コロナ禍で重要になる最適化モデル(1)シフト最適化
シフト最適化
コロナ禍においては,人的資源(スタッフ)の適切な配置が重要性を増すと考えられます.たとえば,スーパーのレジに適切な人数を適切な時間に配置しないと,お客さんがたくさん並んでしまい,コロナへの感染危険度が増します.そのようなスーパーには,お客さんは足を運ぶことを躊躇するでしょう.
このような問題を解決するための最適化モデルが,シフトスケジューリングモデルです.このモデルでは,「シフト」の概念が中心的な役割を果たします.

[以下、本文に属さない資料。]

(* ===== verification/Worker.v ===== *)
(** * The worker's execution of a lease ([worker/core.py])

    A worker fetches the inputs of a lease, runs the executor, encrypts and uploads its
    outputs and reports one terminal event, while a second thread keeps the lease alive.
    The gateway, the transports and the executor are not trusted: each is an arbitrary
    function of everything that happened before, and the executor and the transports may
    call back at any time.  The keeper thread runs between the steps of the main thread as an
    arbitrary schedule says; what the main thread does under the heartbeat lock is one step. *)

From stdpp Require Import gmap.
From Stdlib Require Import QArith Qminmax.
From S2P Require Import Prelude Python Bytes Effects Errors Metadata Schema Store Capability Encoding Signing Envelope.
From S2P Require Import Stream Work Spool.

Open Scope Z_scope.

(** ** What the worker can see of its surroundings *)

Inductive event :=
| Beat (r : LeaseReference) (p : ProgressEvent) (a : res HeartbeatDirective)
| Start (r : LeaseReference) (a : res HeartbeatDirective)
| Renew (r : LeaseReference) (ids : list string) (a : res (list (string * TransferTicket)))
| Complete (r : LeaseReference) (result : WorkerResult) (a : res unit)
| Report (r : LeaseReference) (failure : WorkerFailureReport) (a : res unit)
| Fetch (t : TransferTicket) (a : res (TransferReceipt * bytes))
| Push (t : TransferTicket) (content : bytes) (a : res TransferReceipt)
| Executing (request : ExecutionRequest)
| Executed (request : ExecutionRequest) (a : res ExecutionResult).

(** A computation that calls back: each callback answers or raises, and the computation
    goes on either way. *)
Inductive script (X Y R : Type) :=
| Ask (x : X) (k : res Y -> script X Y R)
| Done (r : R)
| Throw (e : exc).
Arguments Ask {X Y R} x k.
Arguments Done {X Y R} r.
Arguments Throw {X Y R} e.

(** What a transport calls back with: the bytes moved, and of how many. *)
Definition transfer (R : Type) : Type := script (Z * option Z) unit R.

(** What an executor calls back with. *)
Inductive executor_call := OnProgress (e : ProgressEvent) | IsCancelled.
Definition execution : Type := script executor_call bool ExecutionResult.

Class Site := {
  gw_heartbeat : list event -> LeaseReference -> ProgressEvent -> res HeartbeatDirective;
  gw_mark_started : list event -> LeaseReference -> res HeartbeatDirective;
  gw_renew : list event -> LeaseReference -> list string -> res (list (string * TransferTicket));
  gw_complete : list event -> LeaseReference -> WorkerResult -> res unit;
  gw_fail : list event -> LeaseReference -> WorkerFailureReport -> res unit;
  download_script : list event -> TransferTicket -> transfer (TransferReceipt * bytes);
  upload_script : list event -> TransferTicket -> bytes -> transfer TransferReceipt;
  executor_script : list event -> ExecutionRequest -> execution;
  (** The steps of the keeper thread at the n-th point where it may run. *)
  keeper_steps : nat -> nat;
  (** The randomness of the n-th encrypted stream. *)
  stream_seed : nat -> bytes
}.

(** The keeper thread: not started, between heartbeats, with an exception it has not yet
    recorded, with one it has not yet followed by a cancellation, ended. *)
Inductive keeper := KIdle | KWaiting | KFailed (e : exc) | KRecorded | KStopped.

Record machine := MkMachine {
  mc_log : list event;
  mc_disk : disk;
  mc_keeper : keeper;
  mc_error : option exc;
  mc_cancelled : bool;
  mc_last : ProgressEvent;
  mc_points : nat;
  mc_ticks : nat;
  mc_streams : nat;
  (** The variables of [process] its handlers read. *)
  mc_started : bool;
  mc_phase : string;
  mc_journaled : bool;
  mc_execution_started : option Z;
  mc_input_bytes : Z
}.
#[export] Instance machine_eta : Eta machine := fun r =>
  MkMachine (mc_log r) (mc_disk r) (mc_keeper r) (mc_error r) (mc_cancelled r) (mc_last r) (mc_points r) (mc_ticks r)
    (mc_streams r) (mc_started r) (mc_phase r) (mc_journaled r) (mc_execution_started r) (mc_input_bytes r).

(** A worker: its executors, and whether it has a work directory with a spool. *)
Record WorkerCore := MkCore {
  wc_executors : list ExecutorDescriptor;
  wc_journal : bool
}.

Section Worker.
Context {E : Env} {SS : Secretstream} {P : Platform} {W : Site}.

Definition calling {A} (ask : list event -> res A) (tag : res A -> event) : Action machine A := fun s =>
  let a := ask (mc_log s) in (a, s <| mc_log := mc_log s ++ [tag a] |>).

Definition on_disk {A} (m : Action disk A) : Action machine A := fun s =>
  let r := m (mc_disk s) in (fst r, s <| mc_disk := snd r |>).

Definition worker_time : Action machine Z := fun s =>
  (Ok (clock (mc_ticks s)), s <| mc_ticks := Datatypes.S (mc_ticks s) |>).

Definition heartbeat (r : LeaseReference) (p : ProgressEvent) : Action machine HeartbeatDirective :=
  calling (fun h => gw_heartbeat h r p) (Beat r p).

(** ** The keeper thread *)

(** [listens] tells [process], whose keeper obeys cancellations, from [resume_pending]. *)
Definition keep_lease_alive (r : LeaseReference) (listens : bool) (s : machine) : machine :=
  match mc_keeper s with
  | KWaiting =>
      match heartbeat r (mc_last s) s with
      | (Ok d, s) => s <| mc_cancelled := mc_cancelled s || (listens && hd_cancelled d) |>
      | (Raise Killed, s) => s <| mc_keeper := KStopped |>
      | (Raise e, s) => s <| mc_keeper := KFailed e |>
      end
  | KFailed e => s <| mc_error := Some (default e (mc_error s)) |> <| mc_keeper := KRecorded |>
  | KRecorded => s <| mc_cancelled := mc_cancelled s || listens |> <| mc_keeper := KStopped |>
  | KIdle | KStopped => s
  end.

(** The keeper runs while the main thread waits. *)
Definition interleave (r : LeaseReference) (listens : bool) : Action machine unit :=
  writing (fun s => Nat.iter (keeper_steps (mc_points s)) (keep_lease_alive r listens)
                      (s <| mc_points := Datatypes.S (mc_points s) |>)).

(** [with heartbeat_lock: if heartbeat_error: raise heartbeat_error[0]; m]. *)
Definition heartbeat_locked {A} (r : LeaseReference) (listens : bool) (m : Action machine A) : Action machine A :=
  _ ← interleave r listens;
  failed ← reading mc_error;
  match failed with Some e => fail e | None => m end.
(** X9.  The voice of a request: the voice named in the settings when the
    catalogue has it, the first voice of the catalogue when it has not, and
    no voice exactly when the catalogue is empty; the voice used is always
    one of the catalogue. *)
Theorem selectVoice_falls_back (voices : list string) (wanted : string) :
  (wanted ∈ voices -> selectVoice voices wanted = Some wanted) /\
  (wanted ∉ voices -> selectVoice voices wanted = head voices) /\
  (selectVoice voices wanted = None <-> voices = []) /\
  (forall v, selectVoice voices wanted = Some v -> v ∈ voices).
Proof.
  unfold selectVoice.
  assert (Hfind : (wanted ∈ voices -> find (String.eqb wanted) voices = Some wanted) /\
                  (wanted ∉ voices -> find (String.eqb wanted) voices = None)).
  { induction voices as [|v vs [IH1 IH2]]; cbn.
    - split; [intros H; inversion H | reflexivity].
    - destruct (String.eqb wanted v) eqn:He.
      + apply String.eqb_eq in He. subst v.
        split; [reflexivity | intros H; destruct H; constructor].
      + apply String.eqb_neq in He. split.
        * intros H. apply elem_of_cons in H as [H|H]; [congruence | apply IH1, H].
        * intros H. apply IH2. intros Hin. apply H. constructor. exact Hin. }
  destruct Hfind as [Hin Hout].
  split; [intros H; rewrite (Hin H); reflexivity |].
  split; [intros H; rewrite (Hout H); reflexivity |].
  destruct (decide (wanted ∈ voices)) as [H|H].
  - rewrite (Hin H). split.
    + split; [discriminate | intros ->; inversion H].
    + intros v [= <-]. exact H.
  - rewrite (Hout H). destruct voices as [|v0 vs]; cbn.
    + split; [split; reflexivity | discriminate].
    + split; [split; discriminate | intros v [= <-]; constructor].
Qed.

Lemma selectVoice_falls_back_witness :
  selectVoice ["Alice"; "Bob"] "Bob" = Some "Bob" /\
  selectVoice ["Alice"; "Bob"] "default" = Some "Alice".
Proof.
  split.
  - apply (proj1 (selectVoice_falls_back ["Alice"; "Bob"] "Bob")).
    repeat constructor.
  - apply (proj1 (proj2 (selectVoice_falls_back ["Alice"; "Bob"] "default"))).
    intros H. repeat (apply elem_of_cons in H as [H|H]; [discriminate H |]).
    inversion H.
Defined.
(** The clock readings of the submissions of a sequence of events. *)
Definition submitClocks (es : list Event) : list Z :=
  omap (fun e => match e with Submit now => Some now | _ => None end) es.

(** The counter of a status in the metrics: [stats[status]]. *)
Definition counter (st : TestStatus) (c : TestStats.t) : Z :=
  match st with
  | pending => TestStats.pending c
  | pass => TestStats.pass c
  | fail => TestStats.fail c
  end.

(** The metric shown for a filter option: the total for [all]. *)
Definition metric (option : FilterOption) (c : TestStats.t) : Z :=
  match option with
  | all => TestStats.total c
  | only f => counter f c
  end.

(** How many records of a list carry a given id. *)
Definition carrying (id : jsstring) (l : list TestCase.t) : Z :=
  Z.of_nat (length (filter (fun test => TestCase.id test = id) l)).

(** A text as the registry stores it: not empty, and with no white space
    to trim at either end. *)
Definition trimmed (a : jsstring) : Prop := a <> [] /\ trim a = a.

(** What every record of a reachable registry satisfies. *)
Definition wellFormed (test : TestCase.t) : Prop :=
  trimmed (TestCase.title test)
  /\ trimmed (TestCase.description test)
  /\ trimmed (TestCase.expected test)
  /\ forall l, TestCase.lastRun test = Some l -> length l = 16%nat.

(** The part of an ISO string up to the minutes, as a function of the
    whole minutes [q] since the epoch. *)
Definition minutePrefix (q : Z) : jsstring :=
  let '(y, m, d) := civil (q / 1440) in
  isoYear y ++ lit "-" ++ digits 2 m ++ lit "-" ++ digits 2 d ++ lit "T"
  ++ digits 2 ((q / 60) mod 24) ++ lit ":" ++ digits 2 (q mod 60).

(** The day number of a calendar date, the way back from [civil]. *)
Definition daysFromCivil (y m d : Z) : Z :=
  let y' := if m <=? 2 then y - 1 else y in
  let era := y' / 400 in
  let yoe := y' - era * 400 in
  let mp := if m <=? 2 then m + 9 else m - 3 in
  let doy := (153 * mp + 2) / 5 + d - 1 in
  let doe := yoe * 365 + yoe / 4 - yoe / 100 + doy in
  era * 146097 + doe - 719468.

(** The clock readings whose year has four digits: from the first
    millisecond of year 0 to the last of year 9999. *)
Definition fourDigitYear (t : Z) : Prop :=
  -62167219200000 <= t < 253402300800000.

(** The readings of a clock that shows 10:05 on 9 April 2024 during a whole
    call. *)
Definition nextDay : nat -> Z := fun _ => 1712657100000.

(** ** The built-ins on examples *)

Example trim_example :
  trim (lit "  Login test  ") = lit "Login test" /\ trim (lit "   ") = [].
Proof. split; reflexivity. Qed.

Example toISOString_example :
  toISOString 1712585520000 = lit "2024-04-08T14:12:00.000Z"
  /\ toISOString (-1) = lit "1969-12-31T23:59:59.999Z"
  /\ toISOString 253402300800000 = lit "+010000-01-01T00:00:00.000Z"
  /\ numberToString 1712585520000 = lit "1712585520000"
  /\ numberToString (-5) = lit "-5"
  /\ numberToString 0 = lit "0"
  /\ timestamp 1712585520000 = lit "2024-04-08 14:12".
Proof. repeat split; vm_compute; reflexivity. Qed.

(** ** Basic facts *)

Lemma truthy_nil_iff (a : jsstring) : truthy a = false <-> a = [].
Proof. destruct a; simpl; split; intros H; done. Qed.

Lemma trimStart_nil_iff (a : jsstring) :
  trimStart a = [] <-> forallb isWhiteSpace a = true.
Proof.
  induction a as [|c a IH]; simpl; [done|].
  destruct (isWhiteSpace c); simpl; [exact IH|]. split; intros H; done.
Qed.

Lemma trimStart_head (a : jsstring) c b :
  trimStart a = c :: b -> isWhiteSpace c = false.
Proof.
  induction a as [|x a IH]; simpl; [done|].
  destruct (isWhiteSpace x) eqn:Hx; [exact IH|].
  intros H. injection H as -> _. exact Hx.
Qed.

(** Trimming leaves nothing exactly when every code unit is white space. *)
Lemma trim_nil_iff (a : jsstring) :
  trim a = [] <-> forallb isWhiteSpace a = true.
Proof.
  unfold trim, trimEnd. rewrite <- trimStart_nil_iff. split.
  - intros H. apply (f_equal reverse) in H.
    rewrite reverse_involutive in H. change (reverse []) with (@nil N) in H.
    apply trimStart_nil_iff in H.
    destruct (trimStart a) as [|c b] eqn:Ha; [done|].
    apply trimStart_head in Ha.
    rewrite reverse_cons, forallb_app in H. simpl in H.
    rewrite Ha in H. by rewrite andb_comm in H.
  - by intros ->.
Qed.

Lemma State_eta (s : State.t) :
  State.mk (State.tests s) (State.filter s) (State.title s)
    (State.description s) (State.expected s) = s.
Proof. by destruct s. Qed.

(** An update keeps the ids, position by position. *)
Lemma ids_imap_update clock id status (l : list TestCase.t) :
  TestCase.id <$> imap (fun i test =>
      if decide (TestCase.id test = id) then ran (clock i) status test else test) l
  = TestCase.id <$> l.
Proof.
  rewrite fmap_imap, <- imap_const. apply imap_ext.
  intros i x _. simpl. by case_decide.
Qed.

(** With one reading for the whole call the general handler is
    [handleUpdateStatus]. *)
Lemma handleUpdateStatusAt_const now id status s :
  handleUpdateStatusAt (fun _ => now) id status s = handleUpdateStatus now id status s.
Proof.
  unfold handleUpdateStatusAt, handleUpdateStatus. f_equal.
  exact (imap_const (fun test =>
           if decide (TestCase.id test = id) then ran now status test else test) _).
Qed.

(** Called from the render of the state it runs on, the general handler is
    [handleAddTest]. *)
Lemma handleAddTestFrom_self now s : handleAddTestFrom s now s = handleAddTest now s.
Proof. reflexivity. Qed.

Lemma present_ids id s : present id s <-> id ∈ ids s.
Proof.
  unfold present, ids. rewrite list_elem_of_fmap. split.
  - intros (x & Hx & Hid). by exists x.
  - intros (x & Hid & Hx). by exists x.
Qed.

Lemma tally_cons st test l :
  tally st (test :: l)
  = (if decide (TestCase.status test = st) then 1 else 0) + tally st l.
Proof.
  unfold tally, having. rewrite filter_cons.
  case_decide; simpl length; lia.
Qed.

(** The fold of [stats] from any accumulator: every counter grows by the
    number of records it stands for. *)
Lemma foldl_count acc l :
  foldl count acc l
  = TestStats.mk (TestStats.total acc + Z.of_nat (length l))
      (TestStats.pending acc + tally pending l)
      (TestStats.pass acc + tally pass l)
      (TestStats.fail acc + tally fail l).
Proof.
  revert acc. induction l as [|test l IH]; intros acc.
  - destruct acc. unfold tally, having. simpl. f_equal; lia.
  - simpl foldl. rewrite IH, !tally_cons, length_cons, Nat2Z.inj_succ.
    unfold count, bump.
    destruct (TestCase.status test); simpl;
      repeat case_decide; try discriminate; f_equal; lia.
Qed.

Lemma stats_total s :
  TestStats.total (stats s) = Z.of_nat (length (State.tests s)).
Proof. unfold stats. by rewrite foldl_count. Qed.

(** The three statuses partition any list of records. *)
Lemma tally_partition l :
  tally pending l + tally pass l + tally fail l = Z.of_nat (length l).
Proof.
  induction l as [|test l IH]; [done|].
  rewrite !tally_cons. rewrite length_cons.
  destruct (TestCase.status test); repeat case_decide; try done; lia.
Qed.

(** ** Adding a test *)

(** C1. When the title of the form is not empty after trimming,
    [handleAddTest] raises the total of [stats] by exactly one, and the
    record it has built is the first element of the view under the filter
    [all] (which is also the filter the handler leaves selected). *)
Theorem handleAddTest_total_and_front now s :
  trim (State.title s) <> [] ->
  TestStats.total (stats (handleAddTest now s)) = TestStats.total (stats s) + 1
  /\ filteredTests (setFilter all (handleAddTest now s))
     = newTest now s :: State.tests s
  /\ filteredTests (handleAddTest now s) !! 0%nat = Some (newTest now s).
Proof.
  intros Hne. unfold handleAddTest.
  destruct (truthy (trim (State.title s))) eqn:Ht.
  - simpl. split; [|done].
    rewrite !stats_total. simpl. lia.
  - apply truthy_nil_iff in Ht. contradiction.
Qed.

Lemma handleAddTest_total_and_front_witness :
  trim (State.title loginForm) <> []
  /\ TestStats.total (stats (handleAddTest 1712585520000 loginForm)) = 3 + 1
  /\ TestCase.title <$> filteredTests (handleAddTest 1712585520000 loginForm) !! 0%nat
     = Some (lit "Login test").
Proof.
  assert (H : trim (State.title loginForm) <> []) by (vm_compute; discriminate).
  split; [exact H|].
  destruct (handleAddTest_total_and_front 1712585520000 loginForm H) as (Ht & _ & Hf).
  split; [exact Ht | by rewrite Hf].
Defined.

(** C7. When the title of the form is empty after trimming (by
    [trim_nil_iff]: empty or made of white space only), [handleAddTest]
    returns the state it was given: the registry, its order, the filter and
    the form are all untouched. *)
Theorem handleAddTest_blank_title now s :
  trim (State.title s) = [] -> handleAddTest now s = s.
Proof. intros H. unfold handleAddTest. by rewrite H. Qed.

Lemma handleAddTest_blank_title_witness :
  trim (State.title (setTitle (lit "   ") initial)) = []
  /\ handleAddTest 1712585520000 (setTitle (lit "   ") initial)
     = setTitle (lit "   ") initial.
Proof.
  split; [reflexivity | apply handleAddTest_blank_title; reflexivity].
Defined.

(** ** Summary counts *)

(** C4. In every state the counters of [stats] add up,
    [pending + pass + fail = total]; [total] is the number of records and
    each of the other three is the number of records with that status. *)
Theorem stats_counts s :
  TestStats.pending (stats s) + TestStats.pass (stats s) + TestStats.fail (stats s)
  = TestStats.total (stats s)
  /\ TestStats.total (stats s) = Z.of_nat (length (State.tests s))
  /\ TestStats.pending (stats s) = tally pending (State.tests s)
  /\ TestStats.pass (stats s) = tally pass (State.tests s)
  /\ TestStats.fail (stats s) = tally fail (State.tests s).
Proof.
  unfold stats. rewrite foldl_count. simpl.
  pose proof (tally_partition (State.tests s)). repeat split; lia.
Qed.

(** ** The filtered view *)

(** Filtering keeps the largest sublist whose elements all satisfy the
    predicate. *)
Lemma sublist_filter_greatest {A} (P : A -> Prop) `{!forall x, Decision (P x)}
    (k l : list A) :
  k `sublist_of` l -> Forall P k -> k `sublist_of` filter P l.
Proof.
  induction 1 as [|x k l Hkl IH|x k l Hkl IH]; intros HP.
  - constructor.
  - apply Forall_cons in HP as [Hx HP].
    rewrite filter_cons_True by done. constructor. by apply IH.
  - rewrite filter_cons. case_decide; [constructor|]; by apply IH.
Qed.

(** C3. Selecting a filter never touches the registry.  Under [all] the
    view is the registry itself.  Under a status [f] the view is a sublist
    of the registry (so the order is the registry's), its members are
    exactly the records of the registry whose status is [f], and none of
    them is left out: every sublist of the registry made of records with
    status [f] is a sublist of the view. *)
Theorem filteredTests_view (option : FilterOption) (f : TestStatus) (s : State.t) :
  State.tests (setFilter option s) = State.tests s
  /\ filteredTests (setFilter all s) = State.tests s
  /\ filteredTests (setFilter (only f) s) `sublist_of` State.tests s
  /\ (forall test, test ∈ filteredTests (setFilter (only f) s)
        <-> test ∈ State.tests s /\ TestCase.status test = f)
  /\ (forall k, k `sublist_of` State.tests s ->
        Forall (fun test => TestCase.status test = f) k ->
        k `sublist_of` filteredTests (setFilter (only f) s)).
Proof.
  unfold filteredTests, setFilter; simpl.
  split; [done|]. split; [done|]. split; [apply sublist_filter|].
  split.
  - intros test. rewrite list_elem_of_filter. tauto.
  - intros k Hk HP. by apply sublist_filter_greatest.
Qed.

シフトとは,各日にスタッフが何時に出勤して何時に退勤するかで決まります.単純に,時間帯を区切って,それをシフトと呼ぶ場合もあります.たとえば,看護婦のシフトスケジューリングにおいては,朝,昼,夜の3つのシフトを考えたります.しかし,我々が考えているシフトは,もっと柔軟なものです.たとえば,8時に出勤して15時に帰る人もいれば,9時に出勤して18時まで働く人もいたりします.このように,出勤時刻と退勤時刻の可能な対をすべてシフトと定義するわけです.
シフトには,休みというシフトも入ります.このようなシフトの集合から1つのものを選択して,それを(たとえば)1ヶ月分決めるものとしましょうい.この際には,以下のような制約を考慮する必要があります.
- 1ヶ月の出勤時間の合計が各スタッフの希望時間の範囲内
- 適当な期間(たとえば1週間)に休みが適当な回数入っている.
- あるシフト(たとえば夜勤)の次に入れられないシフト(たとえば朝勤)がある.
- 同じシフトに特定のスタッフが同時に勤務することを禁止する.
スタッフごとにできる仕事が限定されている場合もあります.これを業務と呼びます.たとえば,レジ打ちとか接客とか休憩が業務に相当します.1日の勤務時間帯にどの業務をするかも同時に最適化します.この際,以下のような制約を考慮する必要があります.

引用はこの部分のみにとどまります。